2 Robert H. Bork, Slouching Towards Gomorrah: Modern Liberalism and American Decline (New York: Regan Books, 1996), p. 294.

3 Also see Behe's New York Times op-ed (October 26,1996, p. A25), where he speaks more plainly about his religion.

4 New York Times, October 25, 1996, p. A1.

5 Behe waffles a bit here. He typically claims that irreducibly complex systems "cannot" by natural selection as all the parts have to be there from the beginning. But, once or twice, he contradicts these strong claims, asserting that no Darwinian explanation seems possible. The same waffling shows up in his New York Times op-ed, where he boldly states that we know of "no other mechanism [besides design], including Darwin's, which produces such complexity," and that "such a systemprobably cannot be put together in a Darwinian manner" (my italics). For present purposes, the distinction doesn't matter much: we'll see that it's neither impossible nor difficult to gradually evolve irreducible complexity.
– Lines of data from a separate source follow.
(* ===== verification/Cryptarchia.v ===== *)
(** * The consensus ledger: ledger/src/cryptarchia/mod.rs

    The notes, the nonce, the snapshots an epoch's lottery runs on, the rolling
    fee window and the gas markets of a block's ledger state; the epoch
    transition, the leadership check and the header of a block. *)

From S2P Require Import Prelude Era EngineConfig MerkleStore Codec Ops Utxos Channels ServiceNotes Inputs ChannelOps SignedTx SdpOps LedgerConfig ClaimOps TxVerification Leaders Pow Markets.

#[local] Open Scope Z_scope.

Module Cryptarchia.
Import Canonical Ops Utxos Channels ServiceNotes Inputs ChannelOps SdpOps LedgerConfig ClaimOps TxVerification Leaders Pow Markets.

(** ** Errors *)

(** [mantle::Error]. *)
Inductive MantleError :=
  | MantleChannel (e : ChannelError)
  | MantleLeader (e : LeaderError)
  | MantleSdp (e : SdpLedgerError)
  | MantleTransfer (e : TransferError)
  | MantlePowRewardPool (e : PowRewardPoolOverflow).

(** [LedgerError], the variants the ledger raises. *)
Inductive LedgerError (Id : Type) :=
  | InvalidSlot (parent block : Z)
  | ParentNotFound (id : Id)
  | InvalidLeaderProof
  | InsufficientBalance
  | LedgerBalanceOverflow
  | LedgerGasOverflow
  | Mantle (e : MantleError)
  | InputInGenesis (id : NoteId)
  | TooMuchTransactionExecutionGas (gas limit : Z)
  | TooMuchExecutionGas (gas limit : Z)
  | TooManyTransactions (max : Z)
  | TransactionsTooLarge (size max : Z)
  | OpDataTooLarge (size max : Z)
  | LedgerVerification (e : VerificationError)
  | UnacceptedForkDigest (d : Hash).

Arguments InvalidSlot {Id} _ _.
Arguments ParentNotFound {Id} _.
Arguments InvalidLeaderProof {Id}.
Arguments InsufficientBalance {Id}.
Arguments LedgerBalanceOverflow {Id}.
Arguments LedgerGasOverflow {Id}.
Arguments Mantle {Id} _.
Arguments InputInGenesis {Id} _.
Arguments TooMuchTransactionExecutionGas {Id} _ _.
Arguments TooMuchExecutionGas {Id} _ _.
Arguments TooManyTransactions {Id} _.
Arguments TransactionsTooLarge {Id} _ _.
Arguments OpDataTooLarge {Id} _ _.
Arguments LedgerVerification {Id} _.
Arguments UnacceptedForkDigest {Id} _.

(** ** Leadership *)

(** [LeaderPublic]. *)
Record LeaderPublic := mkLeaderPublic {
  lpub_slot : Z;
  lpub_epoch_nonce : Z;
  lpub_lottery_0 : Z;
  lpub_lottery_1 : Z;
  lpub_aged_root : Z;
  lpub_latest_root : Z
}.

(** The trait [LeaderProof]. *)
Class LeaderProof (P : Type) := {
  lp_verify : P → LeaderPublic → bool;
  lp_entropy : P → Z;
  lp_voucher_cm : P → Z
}.

(** ** State *)

Definition WINDOW_SIZE : nat := 120.

Record Cryptarchia (T : Type) := mkCryptarchia {
  cl_utxos : T;
  cl_nonce : Z;
  cl_previous_epoch_nonce : Z;
  cl_slot : Z;
  cl_next_epoch_state : EpochState T;
  cl_epoch_state : EpochState T;
  cl_block_density : BlockDensity;
  cl_fee_window : list Z;
  cl_average_execution_gas : Z;
  cl_execution_base_fee : Z;
  cl_storage_gas_ema : Z;
  cl_storage_gas_price : Z;
  cl_storage_gas_consumed : Z
}.

Arguments mkCryptarchia {T}.
Arguments cl_utxos {T} _.
Arguments cl_nonce {T} _.
Arguments cl_previous_epoch_nonce {T} _.
Arguments cl_slot {T} _.
Arguments cl_next_epoch_state {T} _.
Arguments cl_epoch_state {T} _.
Arguments cl_block_density {T} _.
Arguments cl_fee_window {T} _.
Arguments cl_average_execution_gas {T} _.
Arguments cl_execution_base_fee {T} _.
Arguments cl_storage_gas_ema {T} _.
Arguments cl_storage_gas_price {T} _.
Arguments cl_storage_gas_consumed {T} _.

Definition EPOCH_NONCE_V1 : Z := from_le_bytes (ascii_bytes "EPOCH_NONCE_V1").
Definition GENESIS_STORAGE_GAS_PRICE : Z := 1.
Definition GENESIS_EXECUTION_GAS_PRICE : Z := 1.

Section Cryptarchia.
Context {T R Params P Id : Type} `{!KeyedStoreOps T NoteId Utxo}.
Context `{Poseidon2Crate} `{Blake2Crate} `{BigUintCrate} `{LotteryCrate} `{!LeaderProof P}.
Implicit Types (l : Cryptarchia T) (sdp : SdpLedger R) (pow : PowState) (eras : EraSchedule (Config Params)).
6 H. J. Muller, "Reversibility in Evolution Considered from the Standpoint of Genetics," Biological Reviews 14 (1939): 261–80. Muller does not, of course, use Behe's term "irreducible complexity." Rather he speaks in terms of irreversibility: you can add something extra because it's merely advantageous. But, once it becomes essential, you can't remove it. Irreducible complexity means that evolution is not reversible.

7 The situation is slightly more complex than this applies. Sometimes just parts of genes get duplicated. But the point remains: parts of some genes in the blood-clotting pathway are copies of parts of other genes. See W.-H. Li and D. Graur, Fundamentals of Molecular Evolution (Sunderland, MA: Sinauer, 1991) for a discussion of partial v. complete gene duplicaion and the evolution of new gene function.

8 See J. A. Coyne, "God in the Details," Nature 383 (1996): 227–28. Coyne also emphasizes that Behe's theory is unfalsifiable: Since Behe admits both evolution and design, proof that a pathway was built gradually can't stump him. He can always claim that some other pathway was designed.

9 Commentary (September 1996), p. 22.